Data extracts -
━━━━━━━━━━━━━━━━━━━━━━━━━━━━━━

(** The outer loop when the grid has more positive cells than the buffer
    has cells left. *)
Lemma mapping_rows_overflow (img : fits_image) (k : nat) :
  forall (done rest : list Z),
    0 <= naxes0 img ->
    Z.of_nat k * naxes0 img <= Z.of_nat (List.length (pixels img)) ->
    Z.of_nat k * naxes0 img <= 2 ^ 31 ->
    (List.length rest
     < List.length (scan_rows (pixels img) (naxes0 img) k))%nat ->
    mapping_rows img k (Z.of_nat k) (done ++ rest, Z.of_nat (List.length done))
    = Undefined.
Proof.
  induction k as [|k IH]; intros done rest Hw Hfit Hint Hmore.
  - cbn in Hmore; lia.
  - assert (Hk : 0 <= Z.of_nat k * naxes0 img)
      by (apply Z.mul_nonneg_nonneg; lia).
    cbn [mapping_rows].
    rewrite fits_read_pix_row by assumption.
    set (pix := firstn (Z.to_nat (naxes0 img))
                  (skipn (Z.to_nat (Z.of_nat k * naxes0 img)) (pixels img))).
    assert (Hpix : List.length pix = Z.to_nat (naxes0 img))
      by (apply row_buffer_length; assumption).
    set (row := scan_row (pixels img) (naxes0 img) (Z.of_nat k)).
    assert (Hrow : row = emit_row ((Z.of_nat (Datatypes.S k) - 1) * naxes0 img)
                           pix 0 (List.length pix)).
    { unfold row; rewrite scan_row_emit by exact Hw.
      rewrite Hpix; f_equal; lia. }
    rewrite scan_rows_step, length_app in Hmore; fold row in Hmore.
    unfold for_upto; rewrite <- Hpix.
    destruct (Nat.le_gt_cases (List.length row) (List.length rest))
      as [Hroom|Hnone].
    + pose proof (@mapping_cols pix (Z.of_nat (Datatypes.S k)) (naxes0 img) pix
                    [] done rest 0 (Z.of_nat (List.length done))
                    eq_refl eq_refl eq_refl) as E.
      cbn zeta in E; cbn [List.length] in E; rewrite <- Hrow in E.
      rewrite E; [|lia|intros c Hc; cbn [Z.of_nat] in Hc; lia].
      cbn [bind].
      replace (Z.of_nat (Datatypes.S k) - 1) with (Z.of_nat k) by lia.
      pose proof (IH (done ++ row) (skipn (List.length row) rest) Hw) as E'.
      rewrite length_app, Nat2Z.inj_add, <- app_assoc in E'.
      apply E'; [lia | lia |].
      rewrite length_skipn; lia.
    + pose proof (@mapping_cols_overflow pix (Z.of_nat (Datatypes.S k))
                    (naxes0 img) pix [] done rest 0
                    (Z.of_nat (List.length done))
                    eq_refl eq_refl eq_refl) as E.
      cbn [List.length] in E; rewrite <- Hrow in E.
      rewrite E by exact Hnone; reflexivity.
Qed.

(** X12: when a well-formed mask has more strictly positive cells than the
    caller's buffer has entries, [get_actuator_mapping] stores past the end
    of the buffer: nothing in it compares the two. *)
Theorem get_actuator_mapping_overruns_buffer {T : Type} `{Scalar T}
        (img : fits_image) (pix0 : pointer) (nbAct : Z) (buffer : list Z) :
  hdu_is_image img = true ->
  naxis img = 2 ->
  0 <= naxes0 img ->
  0 <= naxes1 img ->
  Z.of_nat (List.length (pixels img)) = naxes0 img * naxes1 img ->
  naxes0 img * naxes1 img < 2 ^ 31 ->
  (List.length buffer < count_positive (pixels img))%nat ->
  get_actuator_mapping (Some img) pix0 nbAct buffer = Undefined.
Proof.
  intros Himg Haxis Hw Hh Hlen Hint Hmore.
  assert (Hmul : Z.of_nat (Z.to_nat (naxes1 img)) * naxes0 img
                 = naxes0 img * naxes1 img) by (rewrite Z2Nat.id; lia).
  unfold get_actuator_mapping.
  rewrite Himg, Haxis; cbn [negb Z.eqb Pos.eqb].
  pose proof (@mapping_rows_overflow img (Z.to_nat (naxes1 img)) [] buffer Hw)
    as E.
  cbn [app List.length Z.of_nat] in E.
  rewrite Z2Nat.id in E by exact Hh.
  rewrite E; [reflexivity | lia | lia |].
  rewrite scan_rows_length by lia.
  rewrite Hmul, <- Hlen, Nat2Z.id, firstn_all; exact Hmore.
Qed.

Lemma get_actuator_mapping_overruns_buffer_witness :
  get_actuator_mapping (H := double_scalar)
    (Some {| hdu_is_image := true; naxis := 2; naxes0 := 3; naxes1 := 2;
             pixels := [1; 0; 1; 0; 1; 1] |})
    Null 3 [7; 7; 7]
  = Undefined.
Proof.
  apply (get_actuator_mapping_overruns_buffer (H := double_scalar)
           {| hdu_is_image := true; naxis := 2; naxes0 := 3; naxes1 := 2;
              pixels := [1; 0; 1; 0; 1; 1] |}
           Null 3 [7; 7; 7]);
    try reflexivity; try (simpl; lia); try (vm_compute; lia).
Defined.

(** ** The calibration file, line by line *)

(** X13: for a file that opens, what [parse_calibration_file] returns is
    decided by the number of lines alone: with exactly two lines the two
    constants are what [strtod] reads from them, whatever the fresh block
    held; with fewer lines the block's contents show through; a third line
    is stored past the two-element block. *)
Theorem parse_calibration_file_by_line_count {T : Type} `{Scalar T}
        (lines : list cal_line) (h0 h1 : T) :
  parse_calibration_file true (Some lines) (h0, h1)
  = match lines with
    | [] => Done (0, Some (h0, h1))
    | [l1] => Done (0, Some (strtod l1, h1))
    | [l1; l2] => Done (0, Some (strtod l1, strtod l2))
    | _ :: _ :: _ :: _ => Undefined
    end.
Proof.
  destruct lines as [|l1 [|l2 [|l3 rest]]]; reflexivity.
Qed.

(** ** The signal handler *)


(** ** The command line *)

Section CommandLineFacts.

Variable Str : Type.
Variables ARGP_KEY_ARG ARGP_KEY_END ARGP_ERR_UNKNOWN : Z.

━━━━━━━━━━━━━━━━━━━━━━━━━━━━━━

Goal of the exercise - Using the data above, print every record exactly as shown.

Response to this task -
(** The outer loop when the grid has more positive cells than the buffer
    has cells left. *)
Lemma mapping_rows_overflow (img : fits_image) (k : nat) :
  forall (done rest : list Z),
    0 <= naxes0 img ->
    Z.of_nat k * naxes0 img <= Z.of_nat (List.length (pixels img)) ->
    Z.of_nat k * naxes0 img <= 2 ^ 31 ->
    (List.length rest
     < List.length (scan_rows (pixels img) (naxes0 img) k))%nat ->
    mapping_rows img k (Z.of_nat k) (done ++ rest, Z.of_nat (List.length done))
    = Undefined.
Proof.
  induction k as [|k IH]; intros done rest Hw Hfit Hint Hmore.
  - cbn in Hmore; lia.
  - assert (Hk : 0 <= Z.of_nat k * naxes0 img)
      by (apply Z.mul_nonneg_nonneg; lia).
    cbn [mapping_rows].
    rewrite fits_read_pix_row by assumption.
    set (pix := firstn (Z.to_nat (naxes0 img))
                  (skipn (Z.to_nat (Z.of_nat k * naxes0 img)) (pixels img))).
    assert (Hpix : List.length pix = Z.to_nat (naxes0 img))
      by (apply row_buffer_length; assumption).
    set (row := scan_row (pixels img) (naxes0 img) (Z.of_nat k)).
    assert (Hrow : row = emit_row ((Z.of_nat (Datatypes.S k) - 1) * naxes0 img)
                           pix 0 (List.length pix)).
    { unfold row; rewrite scan_row_emit by exact Hw.
      rewrite Hpix; f_equal; lia. }
    rewrite scan_rows_step, length_app in Hmore; fold row in Hmore.
    unfold for_upto; rewrite <- Hpix.
    destruct (Nat.le_gt_cases (List.length row) (List.length rest))
      as [Hroom|Hnone].
    + pose proof (@mapping_cols pix (Z.of_nat (Datatypes.S k)) (naxes0 img) pix
                    [] done rest 0 (Z.of_nat (List.length done))
                    eq_refl eq_refl eq_refl) as E.
      cbn zeta in E; cbn [List.length] in E; rewrite <- Hrow in E.
      rewrite E; [|lia|intros c Hc; cbn [Z.of_nat] in Hc; lia].
      cbn [bind].
      replace (Z.of_nat (Datatypes.S k) - 1) with (Z.of_nat k) by lia.
      pose proof (IH (done ++ row) (skipn (List.length row) rest) Hw) as E'.
      rewrite length_app, Nat2Z.inj_add, <- app_assoc in E'.
      apply E'; [lia | lia |].
      rewrite length_skipn; lia.
    + pose proof (@mapping_cols_overflow pix (Z.of_nat (Datatypes.S k))
                    (naxes0 img) pix [] done rest 0
                    (Z.of_nat (List.length done))
                    eq_refl eq_refl eq_refl) as E.
      cbn [List.length] in E; rewrite <- Hrow in E.
      rewrite E by exact Hnone; reflexivity.
Qed.

(** X12: when a well-formed mask has more strictly positive cells than the
    caller's buffer has entries, [get_actuator_mapping] stores past the end
    of the buffer: nothing in it compares the two. *)
Theorem get_actuator_mapping_overruns_buffer {T : Type} `{Scalar T}
        (img : fits_image) (pix0 : pointer) (nbAct : Z) (buffer : list Z) :
  hdu_is_image img = true ->
  naxis img = 2 ->
  0 <= naxes0 img ->
  0 <= naxes1 img ->
  Z.of_nat (List.length (pixels img)) = naxes0 img * naxes1 img ->
  naxes0 img * naxes1 img < 2 ^ 31 ->
  (List.length buffer < count_positive (pixels img))%nat ->
  get_actuator_mapping (Some img) pix0 nbAct buffer = Undefined.
Proof.
  intros Himg Haxis Hw Hh Hlen Hint Hmore.
  assert (Hmul : Z.of_nat (Z.to_nat (naxes1 img)) * naxes0 img
                 = naxes0 img * naxes1 img) by (rewrite Z2Nat.id; lia).
  unfold get_actuator_mapping.
  rewrite Himg, Haxis; cbn [negb Z.eqb Pos.eqb].
  pose proof (@mapping_rows_overflow img (Z.to_nat (naxes1 img)) [] buffer Hw)
    as E.
  cbn [app List.length Z.of_nat] in E.
  rewrite Z2Nat.id in E by exact Hh.
  rewrite E; [reflexivity | lia | lia |].
  rewrite scan_rows_length by lia.
  rewrite Hmul, <- Hlen, Nat2Z.id, firstn_all; exact Hmore.
Qed.

Lemma get_actuator_mapping_overruns_buffer_witness :
  get_actuator_mapping (H := double_scalar)
    (Some {| hdu_is_image := true; naxis := 2; naxes0 := 3; naxes1 := 2;
             pixels := [1; 0; 1; 0; 1; 1] |})
    Null 3 [7; 7; 7]
  = Undefined.
Proof.
  apply (get_actuator_mapping_overruns_buffer (H := double_scalar)
           {| hdu_is_image := true; naxis := 2; naxes0 := 3; naxes1 := 2;
              pixels := [1; 0; 1; 0; 1; 1] |}
           Null 3 [7; 7; 7]);
    try reflexivity; try (simpl; lia); try (vm_compute; lia).
Defined.

(** ** The calibration file, line by line *)

(** X13: for a file that opens, what [parse_calibration_file] returns is
    decided by the number of lines alone: with exactly two lines the two
    constants are what [strtod] reads from them, whatever the fresh block
    held; with fewer lines the block's contents show through; a third line
    is stored past the two-element block. *)
Theorem parse_calibration_file_by_line_count {T : Type} `{Scalar T}
        (lines : list cal_line) (h0 h1 : T) :
  parse_calibration_file true (Some lines) (h0, h1)
  = match lines with
    | [] => Done (0, Some (h0, h1))
    | [l1] => Done (0, Some (strtod l1, h1))
    | [l1; l2] => Done (0, Some (strtod l1, strtod l2))
    | _ :: _ :: _ :: _ => Undefined
    end.
Proof.
  destruct lines as [|l1 [|l2 [|l3 rest]]]; reflexivity.
Qed.

(** ** The signal handler *)


(** ** The command line *)

Section CommandLineFacts.

Variable Str : Type.
Variables ARGP_KEY_ARG ARGP_KEY_END ARGP_ERR_UNKNOWN : Z.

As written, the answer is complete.